Did you remember to spring your clocks forward?
Daylight Saving Time began at 2:00 a.m., March 8, 2009.
While you are adjusting your time pieces and cursing the sleep you weren't allowed to enjoy, consider that the conventional wisdom that daylight-saving time reduces energy use is wrong.
In Indiana, because farmers resisted having to work an extra hour in the morning dark, only 15 of Indiana's 92 counties set their clocks an hour ahead in the spring and an hour back in the fall. The rest stayed on standard time all year. In 2006, the Indiana Legislature to put the entire state on Daylight Saving Time.
Indiana's change, provided an opportunity to study how the time shift affects energy use:
Using more than seven million monthly meter readings from Duke Energy Corp., covering nearly all the households in southern Indiana for three years, they were able to compare energy consumption before and after counties began observing daylight-saving time. Readings from counties that had already adopted daylight-saving time provided a control group that helped them to adjust for changes in weather from one year to the next.
The study concluded that switching the entire state switch to daylight-saving time each year consumed more energy:
• Residential electricity usage increased between 1% and 4%, amounting to $8.6 million a year. • Social costs from increased emissions were estimated at between $1.6 million and $5.3 million per year.

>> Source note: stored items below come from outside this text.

(* ===== verification/Console.v ===== *)
(** [src/channels/console.c]: the terminal as a channel. Its input thread reads
    lines with [fgets] into a buffer of 1024 bytes and sends them as inbound
    messages; the line [exit] becomes the system message that ends the agent. *)
From S2P Require Import Prelude CStr Json Common Message AgentLoop.

Record ConsoleData := mkConsole { co_running : bool; co_thread_started : bool }.

(** [console_init], [console_start] ([thread_ok] is the answer of
    [pthread_create]), [console_stop]. *)
Definition console_init : ConsoleData := mkConsole false false.
Definition console_start (thread_ok : bool) (d : ConsoleData) : ConsoleData :=
  if thread_ok then mkConsole true true else mkConsole false (co_thread_started d).
Definition console_stop (d : ConsoleData) : ConsoleData := mkConsole false (co_thread_started d).
(** [console_destroy]: whether the thread is detached. *)
Definition console_destroy (d : option ConsoleData) : bool := match d with Some d => co_thread_started d | None => false end.

(** [console_send]: what is written to the terminal. *)
Definition console_send (msg : OutboundMessage) : cstr :=
  if str_eq (out_channel msg) $"console" || str_eq (out_channel msg) $"cli"
  then [ch_nl] ++ $"Assistant: " ++ out_content msg ++ [ch_nl] ++ $"> " else [].

Definition CONSOLE_BUFFER : nat := 1024.

(** The bytes up to and with the first newline, at most [n]. *)
Fixpoint take_line (n : nat) (input : cstr) : cstr * cstr :=
  match n, input with
  | O, _ => ([], input)
  | _, [] => ([], [])
  | S k, c :: r => if Ascii.eqb c ch_nl then ([c], r) else let '(l, rest) := take_line k r in (c :: l, rest)
  end.

(** [fgets]: NULL at the end of the input. *)
Definition fgets (size : nat) (input : cstr) : option (cstr * cstr) :=
  match input with [] => None | _ => Some (take_line (size - 1) input) end.

(** The buffer as a C string: up to a NUL byte, then up to the newline. *)
Definition line_text (line : cstr) : cstr := take_while (fun c => negb (Ascii.eqb c ch_nl)) (take_while not_nul line).

Definition console_message (text : cstr) : InboundMessage := inbound_message_new (Some $"console") (Some $"local_user") (Some text) None.
Definition exit_message : InboundMessage := inbound_message_new (Some $"system") (Some $"local_user") (Some $"exit") None.

(** [console_input_loop]: the messages it sends. [running] is what it reads
    of the flag at each round; it waits when there are no rounds left. *)
Fixpoint console_input_loop (running : list bool) (input : cstr) : list InboundMessage :=
  match running with
  | true :: rest =>
      match fgets CONSOLE_BUFFER input with
      | None => []
      | Some (line, input') =>
          let buffer := line_text line in
          if str_eq buffer $"exit" then [exit_message]
          else match buffer with
               | [] => console_input_loop rest input'
               | _ => console_message buffer :: console_input_loop rest input'
               end
      end
  | _ => []
  end.

(** ** Facts *)

Definition line_ok (l : cstr) : Prop := Forall (fun c => c <> ch_nl /\ not_nul c = true) l.

Lemma take_line_line n l rest : Forall (fun c => c <> ch_nl) l -> length l < n -> take_line n (l ++ ch_nl :: rest) = (l ++ [ch_nl], rest).
Proof.
  revert n. induction l as [|c l IH]; intros [|n] Hl Hn; cbn in Hn; try lia; cbn; [done|].
  apply Forall_cons in Hl as [Hc Hl]. destruct (Ascii.eqb_spec c ch_nl); [done|]. by rewrite (IH n Hl) by lia.
Qed.

Lemma take_while_app (p : ascii -> bool) (l rest : cstr) : Forall (fun c => p c = true) l -> take_while p (l ++ rest) = l ++ take_while p rest.
Proof. induction 1 as [|c l Hc _ IH]; cbn; [done|]. by rewrite Hc, IH. Qed.

Lemma line_text_line l rest : line_ok l -> line_text (l ++ ch_nl :: rest) = l.
Proof.
  intros Hl. unfold line_text. rewrite (take_while_app not_nul l) by (eapply Forall_impl; [exact Hl|]; by intros c []). cbn.
  rewrite take_while_app; [cbn; by rewrite app_nil_r|]. eapply Forall_impl; [exact Hl|]. intros c [Hc _]. by destruct (Ascii.eqb_spec c ch_nl).
Qed.

Lemma line_text_full l : line_ok l -> line_text l = l.
Proof.
  intros Hl. rewrite <- (app_nil_r l) at 1. unfold line_text. rewrite (take_while_app not_nul l) by (eapply Forall_impl; [exact Hl|]; by intros c []). cbn.
  rewrite take_while_app; [cbn; by rewrite app_nil_r|]. eapply Forall_impl; [exact Hl|]. intros c [Hc _]. by destruct (Ascii.eqb_spec c ch_nl).
Qed.

(** One round: a line that fits. *)
Lemma console_round l rest input : line_ok l -> length l < 1023 ->
  console_input_loop (true :: rest) (l ++ ch_nl :: input) =
  if str_eq l $"exit" then [exit_message]
  else match l with [] => console_input_loop rest input | _ => console_message l :: console_input_loop rest input end.
Proof.
  intros Hl Hn. cbn [console_input_loop]. unfold fgets. assert (exists c t, l ++ ch_nl :: input = c :: t) as (c & t & E) by (destruct l; by eexists _, _).
  rewrite E, <- E. rewrite take_line_line; [|eapply Forall_impl; [exact Hl|]; by intros ? []|unfold CONSOLE_BUFFER; lia].
  rewrite (line_text_line l [] Hl). done.
Qed.

(** A line of 1023 bytes or more is cut: the rest is a line of its own. *)
Lemma console_long_round l rest input : line_ok l -> length l = 1023 -> l <> $"exit" ->
  console_input_loop (true :: rest) (l ++ input) = console_message l :: console_input_loop rest input.
Proof.
  intros Hl Hn He. cbn [console_input_loop]. unfold fgets.
  assert (forall n l, Forall (fun c => c <> ch_nl) l -> length l = n -> forall input, take_line n (l ++ input) = (l, input)) as Ht.
  { clear. induction n as [|n IH]; intros [|c l] Hl Hn input; cbn in *; try lia; [done|]. apply Forall_cons in Hl as [Hc Hl].
    destruct (Ascii.eqb_spec c ch_nl); [done|]. by rewrite (IH l Hl) by lia. }
  destruct l as [|c l]; [done|]. cbn [app]. change (c :: l ++ input) with ((c :: l) ++ input).
  rewrite (Ht (CONSOLE_BUFFER - 1) (c :: l)) by (done || (eapply Forall_impl; [exact Hl|]; by intros ? [])).
  rewrite (line_text_full (c :: l) Hl). unfold str_eq. by rewrite bool_decide_eq_false_2.
Qed.

Definition console_input (lines : list cstr) : cstr := lines ≫= (fun l => l ++ [ch_nl]).
Definition nonempty_line (l : cstr) : bool := match l with [] => false | _ => true end.

(** What is typed before the line [exit] reaches the agent: one message for
    each line that is not empty, in order, none of which ends the agent loop,
    then the message that does; what is typed after it is not read. *)
Theorem console_session lines rest :
  Forall (fun l => line_ok l /\ length l < 1023 /\ l <> $"exit") lines ->
  let msgs := console_message <$> List.filter nonempty_line lines in
  console_input_loop (replicate (S (length lines)) true) (console_input lines ++ $"exit" ++ ch_nl :: rest) = msgs ++ [exit_message] /\
  Forall (fun m => is_system_exit m = false) msgs /\ is_system_exit exit_message = true.
Proof.
  intros Hl msgs. split_and!; [|apply Forall_fmap, Forall_true; by intros|done]. subst msgs.
  induction Hl as [|l lines (Hok & Hn & He) _ IH].
  - rewrite app_nil_l. cbn [length replicate]. rewrite console_round; [done| |cbn; lia]. by repeat constructor.
  - cbn [length replicate]. unfold console_input. cbn [mbind list_bind]. rewrite <- !(assoc_L app). cbn [app].
    rewrite (console_round l _ _ Hok Hn). unfold str_eq. rewrite bool_decide_eq_false_2 by done. cbn [List.filter].
    destruct l; cbn [nonempty_line]; [exact IH|]. rewrite fmap_cons. cbn [app]. f_equal. exact IH.
Qed.

Lemma console_session_witness :
  let msgs := console_message <$> List.filter nonempty_line [$"hello"; []; $"how are you"] in
  console_input_loop (replicate 4 true) (console_input [$"hello"; []; $"how are you"] ++ $"exit" ++ [ch_nl]) = msgs ++ [exit_message] /\
  Forall (fun m => is_system_exit m = false) msgs /\ is_system_exit exit_message = true.
Proof. apply (console_session [$"hello"; []; $"how are you"] []). by repeat constructor. Defined.

(** A line whose bytes after the first 1023 are [exit] ends the agent. *)
Theorem console_tail_exits l rest : line_ok l -> length l = 1023 -> l <> $"exit" ->
  console_input_loop [true; true] (l ++ $"exit" ++ ch_nl :: rest) = [console_message l; exit_message].
Proof. intros Hl Hn He. rewrite (console_long_round l _ _ Hl Hn He). rewrite console_round; [done| |cbn; lia]. by repeat constructor. Qed.

Lemma console_tail_exits_witness :
  console_input_loop [true; true] (replicate 1023 "a"%char ++ $"exit" ++ [ch_nl]) = [console_message (replicate 1023 "a"%char); exit_message].
Proof. apply (console_tail_exits (replicate 1023 "a"%char) []); [by apply Forall_replicate|done|done]. Defined.
(* ===== verification/Dispatcher.v ===== *)
(** [src/include/channel.h] and the thread of [src/main.c] that hands the
    outbound messages to the channels. [W] is the state the channels act on.
    The outbound queue is the abstract FIFO of MessageBus.v. *)
From S2P Require Import Prelude CStr Message MessageBus Lifecycle Console.

(** A channel as the dispatcher sees it. *)
Record Channel (W : Type) := mkChannel { chn_name : cstr; chn_send : option (OutboundMessage -> W -> W) }.
Arguments mkChannel {W}.
Arguments chn_name {W}.
Arguments chn_send {W}.

(** What the plugins promise: a channel leaves alone what is not addressed to
    one of its names. *)
Class Selective {W} (ch : Channel W) (names : list cstr) : Prop :=
  selective : forall send m w, chn_send ch = Some send -> out_channel m ∉ names -> send m w = w.

Section Dispatch.
Context {W : Type}.
Implicit Types (m : OutboundMessage) (w : W) (ch : Channel W) (channels : list (Channel W)).

Definition is_broadcast m : bool := str_eq (out_channel m) $"*" || str_eq (out_channel m) $"all".

Definition addressed m ch : bool :=
  is_broadcast m || str_eq (chn_name ch) (out_channel m) || (str_eq (out_channel m) $"cli" && str_eq (chn_name ch) $"console").

(** The loop over the channels: the state and how many were sent to. *)
Fixpoint dispatch channels m w (sent : nat) : W * nat :=
  match channels with
  | [] => (w, sent)
  | ch :: r =>
      match chn_send ch with
      | None => dispatch r m w sent
      | Some send => if addressed m ch then dispatch r m (send m w) (S sent) else dispatch r m w sent
      end
  end.

Definition deliver channels w m : W := fst (dispatch channels m w 0).

(** Where the thread is: in the receive, at the test of the closed queue, with
    a message in hand, ended. *)
Inductive OutboundPc := ObReceive | ObCheck | ObSend (m : OutboundMessage) | ObEnded.

(** [ob_accepted] and [ob_sent]: the history of the messages. *)
Record OutboundState := mkOutbound {
  ob_queue : Fifo.fifo OutboundMessage;
  ob_pc : OutboundPc;
  ob_world : W;
  ob_accepted : list OutboundMessage;
  ob_sent : list OutboundMessage;
}.

Definition ob_initial w : OutboundState := mkOutbound Fifo.empty ObReceive w [] [].

(** [outbound_thread], a step at a time; [None]: it waits for a message. *)
Definition dispatcher_step channels (s : OutboundState) : option OutboundState :=
  match ob_pc s with
  | ObReceive =>
      match Fifo.receive (ob_queue s) with
      | None => None
      | Some (Some m, q) => Some (mkOutbound q (ObSend m) (ob_world s) (ob_accepted s) (ob_sent s))
      | Some (None, q) => Some (mkOutbound q ObCheck (ob_world s) (ob_accepted s) (ob_sent s))
      end
  | ObCheck => Some (mkOutbound (ob_queue s) (if Fifo.is_closed (ob_queue s) then ObEnded else ObReceive) (ob_world s) (ob_accepted s) (ob_sent s))
  | ObSend m => Some (mkOutbound (ob_queue s) ObReceive (deliver channels (ob_world s) m) (ob_accepted s) (ob_sent s ++ [m]))
  | ObEnded => None
  end.

(** What other threads do to the queue. *)
Inductive ob_actor := Dispatcher | Sender (m : OutboundMessage) | Closer.

Definition outbound_actor_step channels (s : OutboundState) (a : ob_actor) : option OutboundState :=
  match a with
  | Dispatcher => dispatcher_step channels s
  | Sender m =>
      let '(q, ok) := Fifo.send (ob_queue s) m in
      Some (mkOutbound q (ob_pc s) (ob_world s) (if ok then ob_accepted s ++ [m] else ob_accepted s) (ob_sent s))
  | Closer => Some (mkOutbound (Fifo.close (ob_queue s)) (ob_pc s) (ob_world s) (ob_accepted s) (ob_sent s))
  end.

(** ** Facts *)

Lemma dispatch_sent channels m w n : dispatch channels m w n = (deliver channels w m, n + snd (dispatch channels m w 0)).
Proof.
  unfold deliver. revert w n. induction channels as [|ch r IH]; intros w n; cbn [dispatch]; [cbn; by rewrite Nat.add_0_r|].
  destruct (chn_send ch) as [send|]; [|apply IH]. destruct (addressed m ch); [|apply IH].
  rewrite IH. rewrite (IH (send m w) 1). cbn. f_equal. lia.
Qed.

Lemma deliver_cons ch r m w : deliver (ch :: r) w m =
  deliver r (match chn_send ch with Some send => if addressed m ch then send m w else w | None => w end) m.
Proof.
  unfold deliver at 1. cbn [dispatch]. destruct (chn_send ch) as [send|]; [|done]. destruct (addressed m ch); [|done].
  by rewrite dispatch_sent.
Qed.

(** What is promised of a message: it goes to a channel that can send when it
    is for all channels, or for the channel's name, or for the terminal under
    its other name. *)
Definition wants m ch : Prop :=
  is_Some (chn_send ch) /\
  (out_channel m = $"*" \/ out_channel m = $"all" \/ out_channel m = chn_name ch \/
   (out_channel m = $"cli" /\ chn_name ch = $"console")).
#[export] Instance wants_dec m ch : Decision (wants m ch).
Proof. unfold wants. apply _. Defined.

Definition call_send m w ch : W := match chn_send ch with Some send => send m w | None => w end.

(** The message given to each channel that wants it, once, in their order. *)
Definition send_to_all channels w m : W := fold_left (call_send m) (filter (wants m) channels) w.
(** Rounds one after the other: the seconds slept, and whether the loop still
    goes on. *)
Fixpoint outcomes (l : list Outcome) (attempt : nat) : list Z * option nat :=
  match l with
  | [] => ([], Some attempt)
  | o :: r => match after_outcome o attempt with None => ([], None) | Some (a, s) => let '(ss, e) := outcomes r a in (s :: ss, e) end
  end.

Definition round_failed (o : Outcome) : bool := match o with Disconnected _ => false | _ => true end.

Lemma outcomes_failed l a : forallb round_failed l = true -> outcomes l a = outcomes (replicate (length l) NoToken) a.
Proof.
  revert a. induction l as [|o l IH]; intros a H; [done|]. cbn [forallb] in H. apply andb_prop in H as [Ho H]. cbn [length replicate outcomes].
  assert (after_outcome o a = after_outcome NoToken a) as -> by (by destruct o). destruct (after_outcome NoToken a) as [[a' s]|]; [|done]. by rewrite (IH a' H).
Qed.

(** Ten rounds in a row without a connection end the channel, after sleeps that
    double up to a minute. *)
Lemma failures_end (l : list Outcome) : forallb round_failed l = true ->
  outcomes l 0 = (take (Nat.min (length l) 9) [2; 4; 8; 16; 32; 60; 60; 60; 60]%Z, if Nat.leb 10 (length l) then None else Some (length l)).
Proof. intros H. rewrite (outcomes_failed l 0 H). generalize (length l). intros n. do 10 (destruct n as [|n]; [reflexivity|]). reflexivity. Qed.

(** A connection that is lost starts the count again: a server that takes
    connections and drops them is tried every two seconds for ever. *)
Lemma drops_go_on n a : outcomes (replicate (S n) (Disconnected false)) a = (replicate (S n) 2%Z, Some 1).
Proof. revert a. induction n as [|n IH]; intros a; [done|]. rewrite replicate_S. cbn [outcomes after_outcome Nat.leb max_reconnect_attempts]. by rewrite (IH 1). Qed.
Definition set_wu_bus (b : option MessageBus) (d : WebUIChannelData) : WebUIChannelData :=
  mkWebUi b (wu_cfg d) (wu_plugin_cfg d) (wu_plugin_path d) (wu_external_dir d) (wu_running d) (wu_port d) (wu_config_path d) (wu_replies d).
Definition set_wu_cfg (c : Config) (d : WebUIChannelData) : WebUIChannelData :=
  mkWebUi (wu_bus d) c (wu_plugin_cfg d) (wu_plugin_path d) (wu_external_dir d) (wu_running d) (wu_port d) (wu_config_path d) (wu_replies d).
Definition set_wu_running (b : bool) (d : WebUIChannelData) : WebUIChannelData :=
  mkWebUi (wu_bus d) (wu_cfg d) (wu_plugin_cfg d) (wu_plugin_path d) (wu_external_dir d) b (wu_port d) (wu_config_path d) (wu_replies d).
Definition set_wu_port (p : Z) (d : WebUIChannelData) : WebUIChannelData :=
  mkWebUi (wu_bus d) (wu_cfg d) (wu_plugin_cfg d) (wu_plugin_path d) (wu_external_dir d) (wu_running d) p (wu_config_path d) (wu_replies d).
Definition set_wu_replies (r : Replies) (d : WebUIChannelData) : WebUIChannelData :=
  mkWebUi (wu_bus d) (wu_cfg d) (wu_plugin_cfg d) (wu_plugin_path d) (wu_external_dir d) (wu_running d) (wu_port d) (wu_config_path d) r.

(** ** Paths *)

Definition FILE_PATH_MAX : nat := 4096.
Definition ends_with (suffix s : cstr) : bool := Nat.leb (length suffix) (length s) && str_eq (drop (length s - length suffix) s) suffix.
Definition before (suffix s : cstr) : cstr := take (length s - length suffix) s.

Definition plugins_part : cstr := $"/.primagen/plugins/".
Definition relative_part : cstr := $".primagen/plugins/".

(** The empty string: it is not known. *)
Definition resolve_config_path (external_dir plugin_path : option cstr) : cstr :=
  let from_dir := match external_dir with
    | Some dir =>
        if ends_with $"/plugins" dir && Nat.ltb (length (before $"/plugins" dir) + length $"/config.json" + 1) FILE_PATH_MAX
        then Some (before $"/plugins" dir ++ $"/config.json") else None
    | None => None
    end in
  match from_dir, plugin_path with
  | Some path, _ => path
  | None, None => []
  | None, Some path =>
      let marked := match strstr path plugins_part with
        | Some i => if Nat.ltb (i + length $"/.primagen/config.json" + 1) FILE_PATH_MAX then Some (take i path ++ $"/.primagen/config.json") else None
        | None => None
        end in
      match marked with
      | Some p => p
      | None => if starts_with relative_part path then $".primagen/config.json" else []
      end
  end.

Section Dir.
(** The working directory, where it fits into 1024 bytes. *)
Context (cwd : option cstr) (fs : WebFs).

Definition get_primagen_dir (d : WebUIChannelData) (out_len : nat) : option cstr :=
  let suffix := $"/config.json" in
  let path := wu_config_path d in
  if Nat.ltb (length suffix) (length path) && ends_with suffix path && Nat.ltb (length (before suffix path) + 1) out_len
  then Some (before suffix path)
  else
    let marked := match wu_plugin_path d with
      | Some p => match strstr p plugins_part with
                  | Some i => if Nat.ltb (i + length $"/.primagen" + 1) out_len then Some (take i p ++ $"/.primagen") else None
                  | None => None
                  end
      | None => None
      end in
    match marked, cwd with
    | Some p, _ => Some p
    | None, Some c => let p := c ++ $"/.primagen" in if Nat.ltb (length p) out_len && is_dir fs p then Some p else None
    | None, None => None
    end.
End Dir.

Definition ensure_dir_exists (path : cstr) (fs : WebFs) : option WebFs :=
  match path, wf_entries fs !! path with
  | [], _ => None
  | _, Some e => match e with EDir => Some fs | EFile _ => None end
  | _, None => make_dir path fs
  end.

(** ** Answers *)

Record WebReply := mkWebReply { wr_status : Z; wr_headers : cstr; wr_body : cstr }.
Definition send_json (status : Z) (json : cstr) : WebReply := mkWebReply status ($"Content-Type: application/json" ++ [ch_cr; ch_nl]) json.
Definition send_html (html : cstr) : WebReply := mkWebReply 200 ($"Content-Type: text/html; charset=utf-8" ++ [ch_cr; ch_nl]) html.

Definition quoted (s : cstr) : cstr := [ch_quote] ++ s ++ [ch_quote].
(** The bodies that are written out. *)
Definition error_body (what : cstr) : cstr := $"{" ++ quoted $"error" ++ $":" ++ quoted what ++ $"}".
Definition send_error (status : Z) (what : cstr) : WebReply := send_json status (error_body what).
(** A tree that cannot be printed gives an error. *)
Definition send_printed (s : option cstr) : WebReply := match s with Some s => send_json 200 s | None => send_error 500 $"encode_failed" end.

Definition handle_health (d : WebUIChannelData) : WebReply :=
  send_json 200 (truncate_to 256 ($"{" ++ quoted $"ok" ++ $":true," ++ quoted $"channel" ++ $":" ++ quoted $"webui" ++ $"," ++ quoted $"port" ++ $":" ++ fmt_d (wu_port d) ++ $"}")).
(** When no channel refers to the copies, none is started. *)
Lemma switch_on_starts_nothing fs id m : (forall c, plugin_ref c <> Some copy2) -> snd (switch_on fs id m) = [].
Proof.
  intros H. unfold switch_on. destruct (plugin_manager_find_plugin m id copy1); [done|]. destruct (find_so_path _ _ _ _) as [p|]; [|done].
  destruct (plugin_manager_load_plugin realloc_ok file p m) as [m1 ret]. cbn [snd]. destruct (ret =? 0)%Z; [|done].
  unfold plugin_manager_find_plugin. destruct (List.find _ (pm_plugins m1)) as [q|]; [|done]. cbn [fmap option_fmap option_map].
  destruct (pm_channels m1) as [cs|]; [|done]. case_bool_decide; [|done]. destruct (List.find _ cs) as [c|] eqn:E; [|done].
  apply List.find_some in E as [_ E]. apply bool_decide_eq_true in E. by apply H in E.
Qed.
End Control.

(** ** What is saved of a skill is read back *)

Lemma strstr_next a p s : starts_with p (a :: s) = false -> strstr (a :: s) p = S <$> strstr s p.
Proof. intros H. cbn [strstr]. by rewrite H. Qed.

Lemma strstr_here p r : strstr (p ++ r) p = Some 0.
Proof. pose proof (starts_with_app p r) as H. destruct (p ++ r); cbn [strstr]; by rewrite H. Qed.

(** Searching goes on behind a text that cannot have the start of the key, and
    behind one that lacks a byte of the key and ends at a byte not in it. *)
Lemma strstr_skip c p (l r : cstr) : (c ∉ l) -> strstr (l ++ r) (c :: p) = (fun i => length l + i) <$> strstr r (c :: p).
Proof.
  induction l as [|a l IH]; intros Hc; [cbn [app]; by destruct (strstr r (c :: p))|]. apply not_elem_of_cons in Hc as [Ha Hc].
  cbn [app]. rewrite strstr_next by (cbn [starts_with]; by rewrite bool_decide_false). rewrite IH by done. by destruct (strstr r (c :: p)).
Qed.

Lemma starts_with_until c p (l r : cstr) : (c ∉ p) -> starts_with p (l ++ c :: r) = true -> exists t, l = p ++ t.
Proof.
  revert l. induction p as [|a p IH]; intros l Hc H; [by exists l|]. apply not_elem_of_cons in Hc as [Ha Hc].
  destruct l as [|b l]; cbn [app starts_with] in H; apply andb_prop in H as [H1%bool_decide_eq_true H2]; [done|]. destruct (IH l Hc H2) as [t ->]. exists t. cbn. by f_equal.
Qed.

Lemma strstr_skip_word b c p (l r : cstr) : b ∈ p -> (b ∉ l) -> (c ∉ p) -> strstr (l ++ c :: r) p = (fun i => length l + i) <$> strstr (c :: r) p.
Proof.
  intros Hb. induction l as [|a l IH]; intros Hl Hc; [cbn [app]; by destruct (strstr (c :: r) p)|].
  assert (starts_with p ((a :: l) ++ c :: r) = false) as E.
  { apply not_true_iff_false. intros [t Ht]%(starts_with_until _ _ _ _ Hc). apply Hl. rewrite Ht. apply elem_of_app. by left. }
  apply not_elem_of_cons in Hl as [_ Hl]. cbn [app] in E |- *. rewrite strstr_next, IH by done. by destruct (strstr (c :: r) p).
Qed.

Lemma skill_name_chars name : is_valid_skill_name name = true -> (":"%char ∉ name) /\ (ch_nl ∉ name).
Proof.
  intros [_ H]%andb_prop. rewrite forallb_forall in H.
  split; intros Hin%list_elem_of_In; specialize (H _ Hin); by vm_compute in H.
Qed.

Lemma name_line_description name r : (":"%char ∉ name) ->
  strstr ($"---" ++ [ch_nl] ++ $"name: " ++ quoted name ++ [ch_nl] ++ $"description: " ++ r) $"description:" = Some (13 + length name).
Proof.
  intros Hn. change ($"---" ++ [ch_nl] ++ $"name: " ++ quoted name ++ [ch_nl] ++ $"description: " ++ r)
    with (($"---" ++ [ch_nl] ++ $"name: " ++ [ch_quote]) ++ (name ++ [ch_quote]) ++ ch_nl :: $"description: " ++ r).
  change $"description:" with ("d"%char :: $"escription:"). rewrite (strstr_skip "d"%char) by (apply (bool_decide_unpack _); by vm_compute). rewrite <-app_assoc.
  change ([ch_quote] ++ ch_nl :: $"description: " ++ r) with (ch_quote :: ch_nl :: $"description: " ++ r).
  rewrite (strstr_skip_word ":"%char); [|apply (bool_decide_unpack _); by vm_compute|done|apply (bool_decide_unpack _); by vm_compute].
  rewrite !strstr_next by done. change ($"description: " ++ r) with (("d"%char :: $"escription:") ++ " "%char :: r).
  rewrite strstr_here. cbn [fmap option_fmap option_map]. f_equal. cbn. lia.
Qed.

Lemma skip_key_at key (l r : cstr) : skip_key key (key ++ " "%char :: ch_quote :: l ++ r) = l ++ r.
Proof. unfold skip_key. rewrite drop_app_length. cbn. by destruct (l ++ r). Qed.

The reduced cost of lighting in afternoons during daylight-saving time is more than offset by the higher air-conditioning costs on hot afternoons and increased heating costs on cool mornings.
A 2007 study of the temporary extension of daylight-saving in two Australian territories for the 2000 Summer Olympics also found that changing clocks doesn't save energy.
The California Energy Commission's Demand Analysis Office, published a statistical analysis on the effect early Daylight Saving Time on California electricity consumption in May 2007 which found "little or no effect on energy consumption."
The erroneous conventional wisdom that Daylight Savings Time saves energy is based upon studies done in the 1970s by the U.S. Department of Transportation. The Department of Transportation found about a one percent reduction country's electricity usage with Daylight Saving Time. The problem with relying on studies from the 70s is that air conditioning was nearly as prevalent then as it is today.
Just something to think about as you spend your Sunday sleep deprived.